• DESCRIPTION OF THE TASK: In the entries that follow, find the line containing "beyond the end"; from there, copy every line exactly through the line containing "let pos := Z.min".

• INFORMATION SUPPLIED:

Definition next_mount (st : State) : Z * State :=
  match mounts st with
  | [] => (0, st)
  | r :: l => (r, mkState (content st) (position st) (listing st) l)
  end.

Definition file_size (st : State) : Z := Z.of_nat (List.length (content st)).

(** The simulated libraries.  Reading gives the bytes of the file; seeking
    beyond the end of the file stops at the end, as [f_lseek] does on a file
    opened for reading; listing gives the names in turn. *)
Definition answer (R : Type) (st : State) (c : Call R) : R * State :=
  match c in Call R return R * State with
  | f_read _ n =>
      let d := chunk st n in
      ((0, d), advance st (Z.of_nat (List.length d)))
  | lfs_file_read _ _ n =>
      let d := chunk st n in
      ((Z.of_nat (List.length d), d), advance st (Z.of_nat (List.length d)))
  | f_size _ => (file_size st, st)
  | f_tell _ => (position st, st)
  | f_lseek _ ofs => (0, seek_to st (Z.min ofs (file_size st)))
  | lfs_file_seek _ _ off whence =>
      let target :=
        if whence =? SEEK_SET then off
        else if whence =? SEEK_CUR then position st + off
        else file_size st + off in
      let pos := Z.min target (file_size st) in
      (pos, seek_to st pos)
  | f_stat _ =>
      ((0, mkFILINFO "f" (file_size st) 0 0 Timestamp.blank), st)
  | lfs_stat _ _ => ((0, mklfs_info 1 (file_size st) "f"), st)
  | f_readdir _ =>
      let '(n, st') := next_name st in
      ((0, mkFILINFO n 0 0 0 Timestamp.blank), st')
  | lfs_dir_read _ _ =>
      let '(n, st') := next_name st in
      ((if (String.length n =? 0)%nat then 0 else 1, mklfs_info 1 0 n), st')
  | f_mount _ _ _ => next_mount st
  | lfs_mount _ => next_mount st
  | fs_start _ => next_mount st
  | c => (silent c, st)
  end.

• ANSWER TO THE EXERCISE:
    beyond the end of the file stops at the end, as [f_lseek] does on a file
    opened for reading; listing gives the names in turn. *)
Definition answer (R : Type) (st : State) (c : Call R) : R * State :=
  match c in Call R return R * State with
  | f_read _ n =>
      let d := chunk st n in
      ((0, d), advance st (Z.of_nat (List.length d)))
  | lfs_file_read _ _ n =>
      let d := chunk st n in
      ((Z.of_nat (List.length d), d), advance st (Z.of_nat (List.length d)))
  | f_size _ => (file_size st, st)
  | f_tell _ => (position st, st)
  | f_lseek _ ofs => (0, seek_to st (Z.min ofs (file_size st)))
  | lfs_file_seek _ _ off whence =>
      let target :=
        if whence =? SEEK_SET then off
        else if whence =? SEEK_CUR then position st + off
        else file_size st + off in
      let pos := Z.min target (file_size st) in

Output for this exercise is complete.